(* ===== verification/WindowInvariant.v ===== *)
(** The invariant of the runtime window and the abstraction it is specified by:
    bitmaps as sets of bits, points found by source time, and [fact_at], what the
    window says of one Level at one source time. *)
From S2P Require Import Prelude Reason GoHash History Window.

Open Scope Z_scope.

(** * Bitmaps *)

Definition byte_ok (b : Z) : Prop := 0 ≤ b ∧ ∀ j, 8 ≤ j → Z.testbit b j = false.

Lemma land_pow2 b k : 0 ≤ k → (Z.land b (Z.shiftl 1 k) =? 0) = negb (Z.testbit b k).
Proof.
  intros Hk. rewrite Z.shiftl_1_l.
  assert (∀ j, Z.testbit (Z.land b (2 ^ k)) j = Z.testbit b j && (k =? j)) as Hbits.
  { intros j. rewrite Z.land_spec. destruct (Z.lt_ge_cases j 0) as [Hj|Hj].
    - by rewrite !Z.testbit_neg_r by done.
    - by rewrite Z.pow2_bits_eqb. }
  destruct (Z.testbit b k) eqn:Hb; simpl.
  - apply Z.eqb_neq. intros H0. specialize (Hbits k).
    rewrite H0, Z.testbit_0_l, Hb, Z.eqb_refl in Hbits. done.
  - apply Z.eqb_eq. apply Z.bits_inj'. intros j _. rewrite Hbits, Z.testbit_0_l.
    destruct (Z.eqb_spec k j) as [<-|]; [by rewrite Hb|by rewrite andb_false_r].
Qed.

Lemma u8_mask k : 0 ≤ k < 8 → u8 (Z.shiftl 1 k) = 2 ^ k.
Proof.
  intros Hk. rewrite Z.shiftl_1_l. unfold u8. apply Z.mod_small.
  split; [lia|]. apply Z.pow_lt_mono_r; lia.
Qed.

Lemma bitSet_spec bm p :
  0 ≤ p →
  bitSet bm p = match bm !! Z.to_nat (p / 8) with Some b => Z.testbit b (p mod 8) | None => false end.
Proof.
  intros Hp. unfold bitSet. destruct (Z.leb_spec 0 p); [|lia]. simpl. case_match; [|done].
  rewrite land_pow2, negb_involutive by (apply Z.mod_pos_bound; lia). done.
Qed.

Lemma bitSet_neg bm p : p < 0 → bitSet bm p = false.
Proof. intros. unfold bitSet. by destruct (Z.leb_spec 0 p); [lia|]. Qed.

Lemma bitSet_setBit bm p q (b : bool) :
  0 ≤ p → (Z.to_nat (p / 8) < length bm)%nat →
  bitSet (setBit bm p b) q = if decide (p = q) then b else bitSet bm q.
Proof.
  intros Hp Hlen. destruct (Z.lt_ge_cases q 0) as [Hq|Hq].
  { rewrite !bitSet_neg by done. case_decide; [lia|done]. }
  pose proof (Z.mod_pos_bound p 8 ltac:(lia)) as Hpm.
  pose proof (Z.mod_pos_bound q 8 ltac:(lia)) as Hqm.
  rewrite !bitSet_spec by done. unfold setBit. rewrite u8_mask by done.
  rewrite list_lookup_alter.
  destruct (decide (Z.to_nat (p / 8) = Z.to_nat (q / 8))) as [Heq|Hne].
  - rewrite <- Heq. destruct (lookup_lt_is_Some_2 _ _ Hlen) as [byte ->]. simpl.
    assert (p / 8 = q / 8) as Hd.
    { pose proof (Z.div_pos p 8). pose proof (Z.div_pos q 8). lia. }
    assert (p = q ↔ p mod 8 = q mod 8) as Hpq.
    { pose proof (Z.div_mod p 8). pose proof (Z.div_mod q 8). lia. }
    destruct b; rewrite ?Z.lor_spec, ?Z.ldiff_spec, Z.pow2_bits_eqb by lia;
      case_decide as Hd2; destruct (Z.eqb_spec (p mod 8) (q mod 8)); simpl;
      rewrite ?orb_true_r, ?orb_false_r, ?andb_false_r, ?andb_true_r; tauto || done.
  - case_decide as Hd; [subst; done|done].
Qed.

Lemma setBit_length bm p b : length (setBit bm p b) = length bm.
Proof. apply length_alter. Qed.

Lemma setBit_bytes bm p b : Forall byte_ok bm → Forall byte_ok (setBit bm p b).
Proof.
  intros Hbm. unfold setBit. apply Forall_alter; [done|].
  intros byte _ [Hb0 Hb]. pose proof (Z.mod_pos_bound p 8 ltac:(lia)).
  rewrite u8_mask by lia. destruct b; split.
  - apply Z.lor_nonneg. split; [done|]. apply Z.pow_nonneg. lia.
  - intros j Hj. rewrite Z.lor_spec, Hb, Z.pow2_bits_false by lia. done.
  - apply Z.ldiff_nonneg. by left.
  - intros j Hj. rewrite Z.ldiff_spec, Hb by lia. done.
Qed.

Lemma anyBit_spec bm : Forall byte_ok bm → anyBit bm = true ↔ ∃ p, bitSet bm p = true.
Proof.
  intros Hbm. unfold anyBit. rewrite existsb_exists. split.
  - intros (b & Hin%list_elem_of_In & Hb).
    apply list_elem_of_lookup in Hin as [i Hi].
    destruct (proj1 (Forall_lookup _ _) Hbm _ _ Hi) as [Hb0 Hb8]. breflect.
    assert (0 <= Z.log2 b < 8) as Hlog.
    { split; [apply Z.log2_nonneg|]. destruct (Z.lt_ge_cases (Z.log2 b) 8) as [|Hge]; [done|].
      apply Hb8 in Hge. rewrite Z.bit_log2 in Hge by lia. done. }
    exists (8 * Z.of_nat i + Z.log2 b). rewrite bitSet_spec by lia.
    replace (Z.to_nat _) with i.
    2: { rewrite Z.mul_comm, Z.div_add_l by lia. rewrite Z.div_small by lia. lia. }
    rewrite Hi. rewrite Z.mul_comm, Z.add_comm, Z.mod_add, Z.mod_small by lia. apply Z.bit_log2. lia.
  - intros [p Hp]. destruct (Z.lt_ge_cases p 0); [by rewrite bitSet_neg in Hp|].
    rewrite bitSet_spec in Hp by done. destruct (bm !! _) as [b|] eqn:Hb; [|done].
    exists b. split; [by apply list_elem_of_lookup_2, list_elem_of_In in Hb|].
    apply negb_true_iff, Z.eqb_neq. intros ->. by rewrite Z.testbit_0_l in Hp.
Qed.

Lemma bitSet_replicate n p : bitSet (replicate n 0) p = false.
Proof.
  destruct (Z.lt_ge_cases p 0); [by apply bitSet_neg|]. rewrite bitSet_spec by done.
  destruct (replicate n 0 !! _) eqn:H0; [|done].
  apply lookup_replicate in H0 as [-> _]. apply Z.testbit_0_l.
Qed.

(** A bitmap of [n] bits: the right number of bytes, and nothing beyond the bits. *)
Record bitmap_ok (n : nat) (bm : list Z) : Prop := {
  bitmap_length : length bm = bitmapBytes n;
  bitmap_bytes : Forall byte_ok bm;
  bitmap_beyond p : Z.of_nat n ≤ p → bitSet bm p = false;
}.

Lemma bit_in_range n p : 0 ≤ p < Z.of_nat n → (Z.to_nat (p / 8) < bitmapBytes n)%nat.
Proof.
  intros Hp. unfold bitmapBytes.
  assert (Z.to_nat (p / 8) = Z.to_nat p / 8)%nat as ->.
  { rewrite Z2Nat.inj_div by lia. done. }
  apply Nat.div_lt_upper_bound; [done|].
  pose proof (Nat.div_mod_eq (n + 7) 8). pose proof (Nat.mod_upper_bound (n + 7) 8). lia.
Qed.

Lemma bitmap_ok_empty n : bitmap_ok n (replicate (bitmapBytes n) 0).
Proof.
  split; [apply length_replicate| |intros; apply bitSet_replicate].
  apply Forall_replicate. split; [done|intros; apply Z.testbit_0_l].
Qed.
::::::
Activity:
Give back exactly the lines above starting at the line where "intros Hbm. unfold setBit." appears and ending at the line where "as [|Hge]; [done|]." appears, both included, with no other lines.

Exercise solution:
  intros Hbm. unfold setBit. apply Forall_alter; [done|].
  intros byte _ [Hb0 Hb]. pose proof (Z.mod_pos_bound p 8 ltac:(lia)).
  rewrite u8_mask by lia. destruct b; split.
  - apply Z.lor_nonneg. split; [done|]. apply Z.pow_nonneg. lia.
  - intros j Hj. rewrite Z.lor_spec, Hb, Z.pow2_bits_false by lia. done.
  - apply Z.ldiff_nonneg. by left.
  - intros j Hj. rewrite Z.ldiff_spec, Hb by lia. done.
Qed.

Lemma anyBit_spec bm : Forall byte_ok bm → anyBit bm = true ↔ ∃ p, bitSet bm p = true.
Proof.
  intros Hbm. unfold anyBit. rewrite existsb_exists. split.
  - intros (b & Hin%list_elem_of_In & Hb).
    apply list_elem_of_lookup in Hin as [i Hi].
    destruct (proj1 (Forall_lookup _ _) Hbm _ _ Hi) as [Hb0 Hb8]. breflect.
    assert (0 <= Z.log2 b < 8) as Hlog.
    { split; [apply Z.log2_nonneg|]. destruct (Z.lt_ge_cases (Z.log2 b) 8) as [|Hge]; [done|].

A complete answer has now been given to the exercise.